Segment Start: DATASET EXTRACT

(* ===== verification/Staking.v ===== *)
(** * The staking pallet: bonds and administration

    The extrinsics of [src/crml/staking/src/lib.rs] on the bonds of a stash
    (bond, unbond, withdraw, rebond, validate, nominate, chill), the ones of the
    root origin, and the helper functions they call.  Slashing is in
    [StakingSlashing], sessions, eras and elections in [StakingEras]. *)

From S2P Require Import Prelude Support GenericAssetTypes StakingTypes SlashingSpans StakingState.

Section Staking_.
Context {W : Type} `{StakingConfig} `{StakingEnv W}.
Abbreviation St := (State W).
Implicit Types s : St.

Definition write_bonds (f : BondStore -> BondStore) : D St unit := modify (on_bonds f).
Definition write_eras (f : EraStore -> EraStore) : D St unit := modify (on_eras f).
Definition write_slashes (f : SlashStore -> SlashStore) : D St unit := modify (on_slashes f).
Definition write_world (f : W -> W) : D St unit := modify (on_world f).
Definition emit (e : Event) : D St unit := modify (deposit_event e).

(** [ensure!(Self::era_election_status().is_closed(), Error::CallNotAllowed)] *)
Definition ensure_election_closed : D St unit :=
  let* status := gets (fun s => EraElectionStatus (election s)) in
  ensure (is_closed status) (Staking StakingError.CallNotAllowed).

(** [Self::ledger(&controller).ok_or(NotController)?] *)
Definition ledger_of (controller : AccountId) : D St StakingLedger :=
  let* b := gets bonds in
  ok_or (Ledger b !! controller) (Staking StakingError.NotController).

(** ** Helpers *)
Definition update_ledger (controller : AccountId) (ledger : StakingLedger) : D St unit :=
  do* write_world (stk_set_lock STAKING_ID (sl_stash ledger) (sl_total ledger) WithdrawReasons.all) in
  write_bonds (set_Ledger (insert controller ledger)).

Definition chill_stash (stash : AccountId) : D St unit :=
  do* write_bonds (set_Validators (delete stash)) in
  write_bonds (set_Nominators (delete stash)).
(** ** Reachable states *)

(** The storage of the genesis configuration before its stakers bond. *)
Definition genesis_storage (minimum_bond history_depth validator_count minimum_validator_count : Z)
    (invulnerables : list AccountId) (force_era : Forcing) (slash_reward_fraction : Perbill) (w : W) : State W :=
  mkState (mkBondStore minimum_bond ∅ ∅ ∅ ∅)
    (mkEraStore history_depth validator_count minimum_validator_count None None ∅ ∅ ∅ ∅ ∅ force_era false false false)
    (mkSlashStore [] invulnerables slash_reward_fraction ∅ [] ∅ ∅ ∅ ∅ None [])
    (mkElectionStore None None None None Closed) [] w.

Inductive Call :=
| Bond (controller : AccountId) (value : Balance) (payee : RewardDestination)
| BondExtra (max_additional : Balance)
| Unbond (value : Balance)
| WithdrawUnbonded
| Rebond (value : Balance)
| Validate (prefs : ValidatorPrefs)
| Nominate (targets : list AccountId)
| Chill
| SetPayee (payee : RewardDestination)
| SetController (controller : AccountId)
| SetValidatorCount (new : Z)
| IncreaseValidatorCount (additional : Z)
| ForceNoEras
| ForceNewEra
| ForceNewEraAlways
| SetMinimumBondCall (value : Balance)
| SetInvulnerablesCall (validators : list AccountId)
| ForceUnstake (stash : AccountId)
| CancelDeferredSlash (era : EraIndex) (slash_indices : list Z)
| SetHistoryDepth (depth : EraIndex) (items : Z)
| ReapStash (stash : AccountId)
| SubmitElectionSolution (winners : list Z) (compact : CompactAssignments) (score : ElectionScore) (era : EraIndex) (size : ElectionSize)
| SubmitElectionSolutionUnsigned (winners : list Z) (compact : CompactAssignments) (score : ElectionScore) (era : EraIndex) (size : ElectionSize).

Definition dispatch (c : Call) (origin : Origin) : D (State W) unit :=
  match c with
  | Bond controller value payee => bond origin controller value payee
  | BondExtra value => bond_extra origin value
  | Unbond value => unbond origin value
  | WithdrawUnbonded => withdraw_unbonded origin
  | Rebond value => let* _weight := rebond origin value in ret tt
  | Validate prefs => validate origin prefs
  | Nominate targets => nominate origin targets
  | Chill => chill origin
  | SetPayee payee => set_payee origin payee
  | SetController controller => set_controller origin controller
  | SetValidatorCount new => set_validator_count origin new
  | IncreaseValidatorCount additional => increase_validator_count origin additional
  | ForceNoEras => force_no_eras origin
  | ForceNewEra => force_new_era origin
  | ForceNewEraAlways => force_new_era_always origin
  | SetMinimumBondCall value => set_minimum_bond origin value
  | SetInvulnerablesCall validators => set_invulnerables origin validators
  | ForceUnstake stash => force_unstake origin stash
  | CancelDeferredSlash era indices => cancel_deferred_slash origin era indices
  | SetHistoryDepth depth items => set_history_depth origin depth items
  | ReapStash stash => reap_stash origin stash
  | SubmitElectionSolution winners compact score era size => submit_election_solution origin winners compact score era size
  | SubmitElectionSolutionUnsigned winners compact score era size =>
      submit_election_solution_unsigned origin winners compact score era size
  end.

(** Arguments inside the balance type; the minimum bond stays positive, as the
    genesis configuration demands of it. *)
Definition call_ok (c : Call) : Prop :=
  match c with
  | Bond _ v _ | BondExtra v | Unbond v | Rebond v => in_range BALANCE_BITS v
  | SetMinimumBondCall v => 0 < v
  | _ => True
  end.

(** A step: an extrinsic, whatever its outcome; a rotation of sessions; a hook;
    a report of offences; anything the rest of the runtime does to the world
    without touching the staking lock. *)
Inductive step s : State W -> Prop :=
| step_call c origin : call_ok c -> step s (dispatch c origin s).2
| step_new_session n : step s (historical_new_session n s).2
| step_start_session n : active_of (eras s) + 1 < umax ERA_BITS -> step s (start_session n s).2
| step_end_session n : step s (end_session n s).2
| step_initialize n : step s (on_initialize n s).2
| step_finalize : step s (on_finalize s).2
| step_offence offenders fractions session strategy : step s (on_offence offenders fractions session strategy s).2
| step_world w : stk_ok w -> (forall who, stk_lock who w = stk_lock who (world s)) -> step s (on_world (fun _ => w) s).
(* ===== verification/StakingDemo.v ===== *)
(** * Staking: concrete runs

    A small chain with two validators and a nominator, on the ledger and the
    rewards pallet, for the witnesses of the theorems on staking. *)

From S2P Require Import Prelude Support GenericAssetTypes GenericAsset GenericAssetProps GenericAssetInv GenericAssetAuth StakingTypes SlashingSpans StakingState Staking StakingSlashing StakingEras StakingRewards StakingInv StakingOps StakingSlashOps StakingTheorems StakingRuntime.

(** ** Arithmetic of [sp_arithmetic] on concrete numbers *)

(** Products round to the nearest integer, halves down; ratios round down. *)
#[export] Instance perbill_ops : PerbillOps := {|
  perbill_mul p n := (2 * p * n + PERBILL_ONE - 1) / (2 * PERBILL_ONE);
  perbill_from_rational p q := if q <=? 0 then PERBILL_ONE else Z.min p q * PERBILL_ONE / q;
  perbill_from_percent p := Z.min p 100 * 10 ^ 7;
|}.

#[export] Instance perbill_laws : PerbillLaws.
Proof.
  assert (H1 : PERBILL_ONE = 1000000000) by done.
  split; unfold perbill_mul, perbill_from_rational, perbill_from_percent, perbill_ops; rewrite ?H1.
  - intros p n Hp Hn. assert (0 <= p * n) by (apply Z.mul_nonneg_nonneg; lia).
    assert (p * n <= 1000000000 * n) by (apply Z.mul_le_mono_nonneg_r; lia). split; [apply Z.div_pos; lia|].
    apply Z.lt_succ_r, Z.div_lt_upper_bound; lia.
  - intros n Hn. symmetry. apply (Z.div_unique _ _ _ 999999999); lia.
  - intros p q n Hpq Hq Hn. assert (p * n <= q * n) by (apply Z.mul_le_mono_nonneg_r; lia). apply Z.div_le_mono; lia.
  - intros p n Hp Hn. pose proof (Z.mul_div_le (2 * p * n + 1000000000 - 1) (2 * 1000000000) ltac:(lia)). lia.
  - intros p q Hp Hq. destruct (Z.leb_spec q 0); [lia|]. split; [apply Z.div_pos; lia|].
    apply Z.div_le_upper_bound; lia.
  - intros p q Hp Hq. rewrite (proj2 (Z.leb_gt q 0)) by lia. pose proof (Z.mul_div_le (Z.min p q * 1000000000) q Hq). lia.
  - intros p Hp. lia.
Qed.

#[export] Instance fixed_ops : FixedU128Ops := {|
  fixed_from_rational n d := saturate FIXED_BITS (n * FIXED_ONE / d);
  fixed_from_integer n := saturate FIXED_BITS (n * FIXED_ONE);
  fixed_mul a b := saturate FIXED_BITS (a * b / FIXED_ONE);
  fixed_div a b := saturate FIXED_BITS (a * FIXED_ONE / b);
  fixed_mul_int a n := saturate FIXED_BITS (a * n / FIXED_ONE);
|}.

Lemma saturated_range z : 0 <= z -> in_range FIXED_BITS (saturate FIXED_BITS z).
Proof. intros Hz. assert (0 <= umax FIXED_BITS) by done. unfold saturate, in_range. lia. Qed.

#[export] Instance fixed_laws : FixedU128Laws.
Proof.
  assert (H1 : 0 < FIXED_ONE) by done.
  split; unfold fixed_from_rational, fixed_from_integer, fixed_mul, fixed_div, fixed_mul_int, fixed_ops; unfold in_range.
  - intros n d Hn Hd. apply saturated_range, Z.div_pos; lia.
  - intros n d Hn Hd. assert (n * FIXED_ONE / d <= FIXED_ONE) by (apply Z.div_le_upper_bound; nia). unfold saturate. lia.
  - done.
  - intros a b _ _. by rewrite Z.mul_comm.
  - intros a b [Ha _] [Hb _]. apply saturated_range, Z.div_pos; nia.
  - intros a b c [Ha _] [Hb _] [Hc _] Hab. unfold saturate. apply Z.min_le_compat_r, Z.div_le_mono; nia.
  - intros a [Ha Ha']. rewrite Z.mul_comm, Z.div_mul by lia. unfold saturate. lia.
  - intros a b [Ha _] _ Hb. apply saturated_range, Z.div_pos; nia.
  - intros a n [Ha _] [Hn _]. apply saturated_range, Z.div_pos; nia.
  - intros a b n [Ha _] [Hb _] [Hn _] Hab. unfold saturate. apply Z.min_le_compat_r, Z.div_le_mono; nia.
  - intros a m n [Ha _] [Hm _] [Hn _] Hmn. unfold saturate. apply Z.min_le_compat_r, Z.div_le_mono; nia.
  - intros n [Hn Hn']. rewrite Z.mul_comm, Z.div_mul by lia. unfold saturate. lia.
Qed.

(** ** Configuration *)
Module StakingDemo.
#[export] Instance ga_config : GaConfig := GenericAssetInv.Demo.config.

#[export] Instance rewards_config : RewardsConfig := {|
  HistoricalPayoutEras := 7;
  FiscalEraLength := 365;
  treasury_account := 77;
  db_read := 25;
  db_write := 100;
  payout_order := fun V m => map_to_list m;
|}.

#[export] Instance staking_config : StakingConfig := {|
  SessionsPerEra := 2;
  BondingDuration := 3;
  SlashDeferDuration := 1;
  ElectionLookahead := 5;
  MinSolutionScoreBump := 0;
  MaxNominatorRewardedPerValidator := 2;
  OffendingValidatorsThreshold := 500000000;
  WeightSoftLimit := 1000;
  UnsignedPriority := 0;
  reads_writes r w := r + w;
  storage_order := fun V m => map_to_list m;
|}.

(** Every voter gives all its stake to its first choice; a compact solution is
    the list of these edges, its score the sums and the sum of squares of the
    supports. *)
Definition support_of (edges : list (AccountId * AccountId * Z)) (v : AccountId) : Support :=
  let l := List.filter (fun e => e.1.2 =? v) edges in
  mkSupport (foldr (fun e n => e.2 + n) 0 l) ((fun e => (e.1.1, e.2)) <$> l).

Definition staked_edges (l : list Assignment) (weight_of : AccountId -> Z) : list (AccountId * AccountId * Z) :=
  flat_map (fun a => match as_distribution a with (t, _) :: _ => [(as_who a, t, weight_of (as_who a))] | [] => [] end) l.

#[export] Instance npos : NposElections := {|
  CompactAssignments := list (Z * Z);
  StakedAssignments := list (AccountId * AccountId * Z);
  unique_targets c := remove_dups (snd <$> c);
  into_assignment c nominator_at validator_at :=
    mapM (fun '(n, v) => match nominator_at n, validator_at v with
                         | Some n, Some v => Some (mkAssignment n [(v, 65535)])
                         | _, _ => None
                         end) c;
  offchain_accuracy_one := 65535;
  assignment_ratio_to_staked := staked_edges;
  assignment_ratio_to_staked_normalized l w := Some (staked_edges l w);
  to_supports edges := (fun v => (v, support_of edges v)) <$> remove_dups (snd ∘ fst <$> edges);
  evaluate l :=
    (foldr (fun p n => Z.min (su_total p.2) n) (umax 64) l, foldr (fun p n => su_total p.2 + n) 0 l,
     foldr (fun p n => su_total p.2 * su_total p.2 + n) 0 l);
  is_score_better this that _ := that.1.1 <? this.1.1;
  seq_phragmen n candidates voters :=
    Some (take (Z.to_nat n) candidates, flat_map (fun '(who, _, ts) =>
      match List.filter (fun t => bool_decide (t ∈ take (Z.to_nat n) candidates)) ts with
      | t :: _ => [mkAssignment who [(t, 65535)]]
      | [] => []
      end) voters);
  to_vote balance _ := balance;
  to_currency vote _ := vote;
|}.

(** Asset 1 is staked, asset 2 is spent.  The stashes are 10, 11 and 12 with the
    controllers 20, 21 and 22. *)
Definition ledger0 : GenericAsset.State := {|
  TotalIssuance := {[1 := 3000; 2 := 1000000]};
  FreeBalance := {[(1, 10) := 1000; (1, 11) := 1000; (1, 12) := 1000; (2, 10) := 1000000]};
  ReservedBalance := ∅;
  NextAssetId := 1000;
  Permissions := ∅;
  Locks := ∅;
  StakingAssetId := 1;
  SpendingAssetId := 2;
  AssetMeta := {[1 := AssetInfo_new [] 4 5; 2 := AssetInfo_new [] 4 1]};
  StorageVersion := 1;
  sys := (∅ : gmap Z Z);
  events := [];
|}.

Definition rewards0 : RewardStore :=
  mkRewardStore (FIXED_ONE / 10) 100000000 500 [] ∅ ∅ [] 3000 0 false EraRewardPoints_default 1.

Definition world0 : World :=
  mkWorld (StakingRewards.mkState rewards0 [] ledger0) [10; 11] [] 0 86400000 (fun n => Some (n + 3)).

Definition stakers0 : list (AccountId * AccountId * Balance * StakerStatus) :=
  [(10, 20, 500, Validator); (11, 21, 400, Validator); (12, 22, 300, Nominator [10; 11])].

Definition storage0 : StakingState.State World := genesis_storage 100 32 2 1 [] NotForcing 100000000 world0.

(** The chain after genesis, and in its first era. *)
Definition s_genesis : StakingState.State World := Eval vm_compute in (genesis_build 100 32 stakers0 storage0).2.

Lemma s_genesis_eq : genesis_build 100 32 stakers0 storage0 = (Ok tt, s_genesis).
Proof. vm_compute. reflexivity. Qed.

Lemma ledger0_typed : ledger_typed ledger0.
Proof.
  split.
  - intros a who. unfold free_balance, sget.
    assert (FreeBalance ledger0 = <[(1, 10) := 1000]> (<[(1, 11) := 1000]> (<[(1, 12) := 1000]> (<[(2, 10) := 1000000]> ∅)))) as -> by done.
    rewrite !lookup_insert, lookup_empty. repeat case_decide; vm_compute; split; discriminate.
  - intros a. unfold minimum_balance, asset_meta, sget.
    assert (AssetMeta ledger0 = <[1 := AssetInfo_new [] 4 5]> (<[2 := AssetInfo_new [] 4 1]> ∅)) as -> by done.
    rewrite !lookup_insert, lookup_empty. repeat case_decide; vm_compute; discriminate.
Qed.

Lemma s_genesis_reachable : reachable s_genesis.
Proof.
  eapply (reachable_genesis 100 32 2 1 [] NotForcing 100000000 stakers0 world0).
  - apply ledger0_typed.
  - intros who. done.
  - repeat constructor; simpl; lia.
  - exact s_genesis_eq.
Qed.

Definition then_ {A} (m : D (StakingState.State World) A) (s : StakingState.State World) : StakingState.State World := (m s).2.

Definition s_era0 : StakingState.State World := Eval vm_compute in
  then_ (start_session 0) (then_ (historical_new_session 1) (then_ (historical_new_session 0) s_genesis)).

Lemma s_era0_reachable : reachable s_era0.
Proof.
  assert (H1 : reachable (then_ (historical_new_session 0) s_genesis)) by (eapply reachable_step; [apply s_genesis_reachable | constructor]).
  assert (H2 : reachable (then_ (historical_new_session 1) (then_ (historical_new_session 0) s_genesis))).
  { eapply reachable_step; [exact H1 | constructor]. }
  change (reachable (start_session 0 (then_ (historical_new_session 1) (then_ (historical_new_session 0) s_genesis))).2).
  eapply reachable_step; [exact H2 | apply step_start_session; vm_compute; reflexivity].
Qed.
End StakingDemo.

Segment End: DATASET EXTRACT

■ TASK TO COMPLETE ■
Both the line containing "session strategy s).2" and the line containing "A small chain" belong in the answer. Print them and every line above that falls between them exactly, and no others.

■ RESPONSE AREA ■
| step_offence offenders fractions session strategy : step s (on_offence offenders fractions session strategy s).2
| step_world w : stk_ok w -> (forall who, stk_lock who w = stk_lock who (world s)) -> step s (on_world (fun _ => w) s).
(* ===== verification/StakingDemo.v ===== *)
(** * Staking: concrete runs

    A small chain with two validators and a nominator, on the ledger and the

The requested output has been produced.